The present study shows the existence of PII-acetyl-CoA carboxylase interaction in the cyanobacterium Synechococcus sp. PCC 7942 and the possible adverse impact of nitrogen starvation on this interaction. The in silico and in vitro analysis of PII-acetyl-CoA carboxylase interaction revealed that the biotin carboxyl carrier protein subunit of acetyl-CoA carboxylase enzyme actually interacts with the T-loop of PII protein. However, exposure of the cyanobacterium to nitrogen-starved condition showed a higher expression and activity of acetyl-CoA carboxylase at the intracellular level which denoted the impairment of PII-acetyl-CoA carboxylase interaction.

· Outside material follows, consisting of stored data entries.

(* ===== verification/V4Connect.v ===== *)
(** [mqttbytes-v4/src/v4/connect.rs]: CONNECT, its last will and its credentials. *)

From S2P Require Import Prelude.
From S2P Require Import Utf8.
From S2P Require Import Primitives.
From S2P Require Import CodecBase.
From S2P Require Import V4Base.
From S2P Require Import V4Acks.
From S2P Require Import V4Subscribe.

Record LastWill := mkLastWill {
  will_topic : Bytes;
  message : Bytes;
  will_qos : QoS;
  will_retain : bool;
}.

Inductive ConnectAuth :=
| Auth_None
| Auth_Username (username : Bytes)
| Auth_UsernamePassword (username password : Bytes).

Record Connect := mkConnect {
  keep_alive : u16;
  client_id : Bytes;
  clean_session : bool;
  last_will : option LastWill;
  auth : ConnectAuth;
}.

Definition Connect_new (id : Bytes) : Connect :=
  {| keep_alive := 10; client_id := id; clean_session := true; last_will := None;
     auth := Auth_None |}.

Definition Connect_set_auth (self : Connect) (auth : ConnectAuth) : Connect :=
  {| keep_alive := keep_alive self; client_id := client_id self;
     clean_session := clean_session self; last_will := last_will self; auth := auth |}.

Definition Connect_clear_auth (self : Connect) : Connect := Connect_set_auth self Auth_None.
Definition Connect_set_username (self : Connect) (username : Bytes) : Connect :=
  Connect_set_auth self (Auth_Username username).
Definition Connect_set_credentials (self : Connect) (username password : Bytes) : Connect :=
  Connect_set_auth self (Auth_UsernamePassword username password).

(** The literal MQTT. *)
Definition MQTT : Bytes := [77; 81; 84; 84].

(** ** Last will *)

Definition LastWill_len (self : LastWill) : usize :=
  0 + (2 + blen (will_topic self) + 2 + blen (message self)).

Definition LastWill_read (connect_flags : u8) : M Bytes Error (option LastWill) :=
  if Z.land connect_flags 4 =? 0 then
    if negb (Z.land connect_flags 56 =? 0) then mfail IncorrectPacketFormat
    else mret None
  else
    will_topic ← read_mqtt_string;
    will_message ← read_mqtt_bytes;
    will_qos ← lift (qos (Z.shiftr (Z.land connect_flags 24) 3));
    mret (Some {| will_topic := will_topic; message := will_message; will_qos := will_qos;
                  will_retain := negb (Z.land connect_flags 32 =? 0) |}).

Definition LastWill_write_inner (self : LastWill) : M Bytes Error u8 :=
  let connect_flags := Z.lor 0 (Z.lor 4 (Z.shiftl (QoS_as_u8 (will_qos self)) 3)) in
  let connect_flags := if will_retain self then Z.lor connect_flags 32 else connect_flags in
  write_mqtt_string (will_topic self);;
  write_mqtt_bytes (message self);;
  mret connect_flags.

Definition LastWill_write (self : LastWill) : M Bytes Error u8 :=
  transactional_write (LastWill_write_inner self).

(** ** Credentials *)

Definition ConnectAuth_read (connect_flags : u8) : M Bytes Error ConnectAuth :=
  let username_flag := negb (Z.land connect_flags 128 =? 0) in
  let password_flag := negb (Z.land connect_flags 64 =? 0) in
  match username_flag, password_flag with
  | false, false => mret Auth_None
  | true, false => username ← read_mqtt_string; mret (Auth_Username username)
  | true, true =>
      username ← read_mqtt_string;
      password ← read_mqtt_bytes;
      mret (Auth_UsernamePassword username password)
  | false, true => mfail IncorrectPacketFormat
  end.

Definition ConnectAuth_len (self : ConnectAuth) : usize :=
  match self with
  | Auth_None => 0
  | Auth_Username username => 2 + blen username
  | Auth_UsernamePassword username password => 2 + blen username + 2 + blen password
  end.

A similar stimulatory effect of nitrogen starvation has also been noticed in the PII mutant of Synechococcus PCC 7942. Further, the physiological study reflected that nitrogen starvation–caused reactive oxygen species generation in the wild-type and PII mutant strains and lipid was increased in both strains of Synechococcus sp. PCC 7942. Proteomic analysis showed the upregulation of glycogen synthase, biotin carboxylase, and antioxidative enzymes and the deregulation of proteins involved in photosynthesis, energy metabolism, and protein synthesis. Interestingly, enhanced accumulation of transcripts of few tricarboxylic acid cycle genes was also noticed in the wild type. Although oxidative stress and lipid production were enhanced in both the test strains under nitrogen starvation, the impacts were more prominent in the mutant strain. Our results suggest that the nitrogen starvation–induced oxidative stress possibly relieved the PII-mediated inhibition of acetyl-CoA carboxylase and led to increased lipid synthesis in Synechococcus PCC 7942.